La produzione si mostra degna del compito, i suoni risultano perciò perfettamente calibrati tra loro, ed ogni strumento risaltato a dovere. Per quanto riguarda l’attuale formazione, capitanata dal leader delle sei corde Ross Friedman, non aspettatevi di trovarvi di fronte a nomi di spicco della scena mondiale. Non per questo ci si può però permettere di tralasciare con poco ritegno i restanti tre componenti senza averne evidenziate le singole qualità. Alla voce Patrick Fuchs svolge molto bene il proprio dovere, pur senza destare particolari emozioni; non è Eric Adams, e forse mai gli si avvicinerà in quanto a resa sonora, ma non mi sento di rimproverargli alcunché. È comunque opportuno mettere da parte certi paragoni per evitare di dare all’album un’impronta di “spin-off” (permettetemi il termine cinematografico) dei Manowar, cosa che poi di fatto non è. La sezione ritmica impostata da Carsten Kettering al basso e Matthias Mayer alla batteria rende assoluta giustizia a quei suoni tanto power e allo stesso tempo tanto classicheggianti creati dalla chitarra, sostenendo tempi ora accelerati, ora più lenti e soffusi. Da un punto di vista più generale si fa notare l’assenza di brani dalla notevole lunghezza (nessuno supera i sei minuti, a parte Empire’s Anthem, con una durata complessiva di sei minuti e diciotto secondi), oltre al fatto che la canzone che -a mio parere- più di tutte risalta appieno melodie epiche sia curiosamente una traccia strumentale, Great Gods Glorious: forse che per avere una linea vocale adatta sarebbe stato più utile un nome di più alto livello dietro al microfono? Certo, potrei sbagliarmi, aver frainteso totalmente le intenzioni della band (è anche probabile infatti che si tratti di una soluzione del tutto priva di stratagemmi volti a nascondere i limiti umani del cantante, perché no?), ma per sicurezza lascio a voi giudicare tale scelta.

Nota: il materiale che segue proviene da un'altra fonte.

Lemma code_ranges_spec segments slide code pc :
  code_ranges segments slide = Some code ->
  Forall (fun s => 0 <= sg_size s) segments ->
  Forall (fun c => 0 < c.2 /\ c.1 + c.2 <= UINT64_MAX) code /\
  (existsb (covers pc) code = true <->
   exists s, s ∈ segments /\ Z.land (sg_prot s) GM_EXEC <> 0 /\ sg_address s + slide <= pc < sg_address s + slide + sg_size s).
Proof.
  revert code. induction segments as [|s segments IH]; intros code; cbn [code_ranges].
  { intros [= <-] _. split; [constructor|]. split; [done|]. intros (s & Hs & _). by apply not_elem_of_nil in Hs. }
  intros Hc Hsize. apply Forall_cons in Hsize as [Hs Hsize]. setoid_rewrite elem_of_cons.
  destruct ((Z.land (sg_prot s) GM_EXEC =? 0) || (sg_size s =? 0)) eqn:Ex.
  - destruct (IH _ Hc Hsize) as [F1 F2]. split; [done|]. rewrite F2. split; [intros (x & Hx & Hp); exists x; by auto|].
    intros (x & [->|Hx] & Hp & Hr); [|by exists x]. destruct (Z.eqb_spec (Z.land (sg_prot s) GM_EXEC) 0); [done|]. cbn [orb] in Ex. bool_props. lia.
  - destruct (_ || _) eqn:Eb in Hc; [done|]. bool_props. apply fmap_Some in Hc as (code' & Hc & ->). destruct (IH _ Hc Hsize) as [F1 F2]. split.
    + constructor; [cbn; lia|done].
    + cbn [existsb]. rewrite orb_true_iff, F2. unfold covers. cbn [fst snd]. rewrite andb_true_iff, Z.leb_le, Z.ltb_lt. split.
      * intros [Hr|(x & Hx & Hp)]; [exists s|exists x]; (split; [by auto|]); [split; [done|lia]|done].
      * intros (x & [->|Hx] & Hp & Hr); [left; lia|]. right. by exists x.
Qed.
Lemma find_sections_app images finder finder' entry pc :
  find_sections (mkUnwinder (images ++ [entry]) finder) pc =
  match find_sections (mkUnwinder images finder') pc with
  | Some sections => Some sections
  | None => if existsb (covers pc) (ui_code entry) then Some (ui_sections entry) else None
  end.
Proof. unfold find_sections. cbn. rewrite find_app. cbn. destruct (List.find _ images); [done|]. by destruct (existsb (covers pc) (ui_code entry)). Qed.

Lemma ng_unwind_add_correct state image slide add remove :
  unwinder_wf state -> Forall (fun s => 0 <= sg_size s) (gi_segments image) ->
  let '(ok, state') := ng_unwind_add state (Some image) slide add remove in
  let u := gi_unwind image in
  unwinder_wf state' /\
  (ok = false \/ unwind_size u = 0 /\ eh_frame_size u = 0 -> state' = state) /\
  (ok = true -> unwind_size u <> 0 \/ eh_frame_size u <> 0 ->
    (exists pc, in_code image slide pc) /\
    forall pc sections, find_sections state' pc = Some sections <->
      find_sections state pc = Some sections \/
      find_sections state pc = None /\ in_code image slide pc /\ sections = placed_sections image slide).
Proof.
  intros Hwf Hsizes. unfold ng_unwind_add. destruct (_ || _ || _ || _) eqn:Eargs; [done|].
  destruct ((unwind_size (gi_unwind image) =? 0) && (eh_frame_size (gi_unwind image) =? 0)) eqn:Enone; [bool_props; split; [done|]; split; [done|lia]|].
  assert (~ (unwind_size (gi_unwind image) = 0 /\ eh_frame_size (gi_unwind image) = 0)) as Hsome.
  { intros [E1 E2]. by rewrite E1, E2 in Enone. }
  destruct (Z.eqb_spec (Z.of_nat (length (uw_images state))) NG_UNWIND_IMAGES) as [|Hroom]; [done|].
  destruct (existsb (fun entry => us_header (ui_sections entry) =? _) (uw_images state)) eqn:Enew; [done|].
  destruct (code_ranges (gi_segments image) slide) as [[|c code]|] eqn:Ecode; [done| |done].
  assert (forall pc, Forall (fun c => 0 < c.2 /\ c.1 + c.2 <= UINT64_MAX) (c :: code) /\ (existsb (covers pc) (c :: code) = true <-> in_code image slide pc)) as Hcode
    by (intros pc; by apply code_ranges_spec).
  set (entry := mkEntry (placed_sections image slide) (c :: code)).
  set (state' := mkUnwinder (uw_images state ++ [entry]) true).
  assert (unwinder_wf state' /\ (exists pc, in_code image slide pc) /\ forall pc sections, find_sections state' pc = Some sections <->
      find_sections state pc = Some sections \/ find_sections state pc = None /\ in_code image slide pc /\ sections = placed_sections image slide) as (Hwf' & Hex & Hfind).
  { split_and!.
    - destruct Hwf. split; cbn; [|rewrite length_app; cbn; lia| |done].
      + rewrite fmap_app. apply NoDup_app. split; [done|]. split; [|apply NoDup_singleton]. intros h Hh Hin. apply list_elem_of_singleton in Hin as ->.
        apply list_elem_of_fmap in Hh as (e & Ee & He). apply not_true_iff_false in Enew. apply Enew. apply existsb_exists. exists e.
        split; [by apply list_elem_of_In|]. apply Z.eqb_eq. by symmetry.
      + apply Forall_app. split; [done|]. constructor; [|done]. split; [done|]. apply (Hcode 0).
    - exists c.1. apply Hcode. cbn. destruct (Hcode 0) as [Hc _]. apply Forall_cons in Hc as [[Hc _] _]. unfold covers.
      by rewrite Z.leb_refl, (proj2 (Z.ltb_lt _ _)) by lia.
    - intros pc sections. unfold state'. rewrite (find_sections_app _ _ (uw_finder state)). cbn [ui_code ui_sections entry].
      replace (mkUnwinder (uw_images state) (uw_finder state)) with state by by destruct state.
      destruct (Hcode pc) as [_ Hc]. destruct (find_sections state pc) as [found|]; [split; [by left|by intros [|[? _]]]|].
      change (ui_code entry) with (c :: code). destruct (existsb (covers pc) (c :: code)); cbn in *.
      + split; [intros [= <-]; right; split; [done|]; split; [by apply Hc|done]|by intros [|(_ & _ & ->)]].
      + split; [done|]. intros [|(_ & Hin & _)]; [done|]. by apply Hc in Hin. }
  destruct (uw_finder state); [|destruct add as [added|]; [destruct (negb remove || negb (added =? 0))|]].
  all: split; [done|]; split; [first [done|by intros [?|?]]|first [done|by intros _ _]].
Qed.
(** Registration is all or nothing. A refused image leaves what the unwinder
    finds as it was, an accepted one adds exactly the addresses of its executable
    segments that no image registered before covers, with its own sections; the
    table stays within its bound and names no image twice. *)
Theorem ng_unwind_add_spec state image slide add remove :
  unwinder_wf state -> Forall (fun s => 0 <= sg_size s) (gi_segments image) ->
  let '(ok, state') := ng_unwind_add state (Some image) slide add remove in
  let u := gi_unwind image in
  unwinder_wf state' /\
  (ok = false \/ unwind_size u = 0 /\ eh_frame_size u = 0 -> state' = state) /\
  (ok = true -> unwind_size u <> 0 \/ eh_frame_size u <> 0 ->
    (exists pc, in_code image slide pc) /\
    forall pc sections, find_sections state' pc = Some sections <->
      find_sections state pc = Some sections \/
      find_sections state pc = None /\ in_code image slide pc /\ sections = placed_sections image slide).
Proof. apply ng_unwind_add_correct. Qed.

(** ** Runs of the table *)

Lemma no_unwinder_wf : unwinder_wf no_unwinder.
Proof. split; cbn; [apply NoDup_nil_2|unfold NG_UNWIND_IMAGES; lia|apply Forall_nil_2|done]. Qed.

Inductive UnwindCall :=
  | AddImage (image : GuestImage) (slide : Z) (add : option Z) (remove : bool)
  | ResetImages (removed : Z).
Definition unwind_call (state : Unwinder) (call : UnwindCall) : Unwinder :=
  match call with
  | AddImage image slide add remove => (ng_unwind_add state (Some image) slide add remove).2
  | ResetImages removed => (ng_unwind_reset state removed).2
  end.
Lemma add_wf state image slide add remove :
  unwinder_wf state -> Forall (fun s => 0 <= sg_size s) (gi_segments image) -> unwinder_wf (ng_unwind_add state (Some image) slide add remove).2.
Proof.
  intros Hwf Hs. pose proof (ng_unwind_add_correct state image slide add remove Hwf Hs) as H.
  destruct (ng_unwind_add _ _ _ _ _) as [ok state']. apply H.
Qed.
(** The table is well formed after any calls, and a refused reset leaves it. *)
Theorem unwind_calls_wf calls :
  Forall (fun call => match call with AddImage image _ _ _ => Forall (fun s => 0 <= sg_size s) (gi_segments image) | _ => True end) calls ->
  unwinder_wf (foldl unwind_call no_unwinder calls).
Proof.
  pose proof no_unwinder_wf as H0. revert H0. generalize no_unwinder. induction calls as [|call calls IH]; intros state Hwf Hall; [done|].
  apply Forall_cons in Hall as [Hc Hall]. apply IH; [|done]. destruct call as [image slide add remove|removed]; cbn [unwind_call].
  - by apply add_wf.
  - unfold ng_unwind_reset. destruct (_ && _); [done|apply no_unwinder_wf].
Qed.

Arrivati a questo punto ritengo che una più attenta analisi (strettamente musicale) sia dunque necessaria, così da fugare ogni dubbio sul reale contenuto di Hailstorm, che è poi ciò che più di ogni altra cosa ci interessa. Ma prima permettetemi un appunto sull’artwork: per coloro che abbiano presente quello del precedente New Metal Leader vorrei proporre un giochino: sapete scovare in breve tempo le dieci differenze tra le due copertine? Come dite? A parte il colore di sfondo (nella prima rosso, nella seconda blu), la posizione simmetrica dell’aquila (nella prima è rivolta a destra, nella seconda a sinistra), e i personaggi in basso (legati entrambi ad un contesto bellico, ma con maggior rilievo nel primo album) non siete riusciti a trovarne altre? Beh, non preoccupatevi, perché se è per questo neppure io ci sono riuscito. “Alla faccia della creatività!” direbbe qualcuno. Quest’annotazione non vuole essere più di tanto una critica negativa, in quanto in entrambe le copertine si percepisce un’aura di epicità molto avvincente e pregevole, per cui vedetela solo come una piccola curiosità in ambito puramente estetico, e nulla più.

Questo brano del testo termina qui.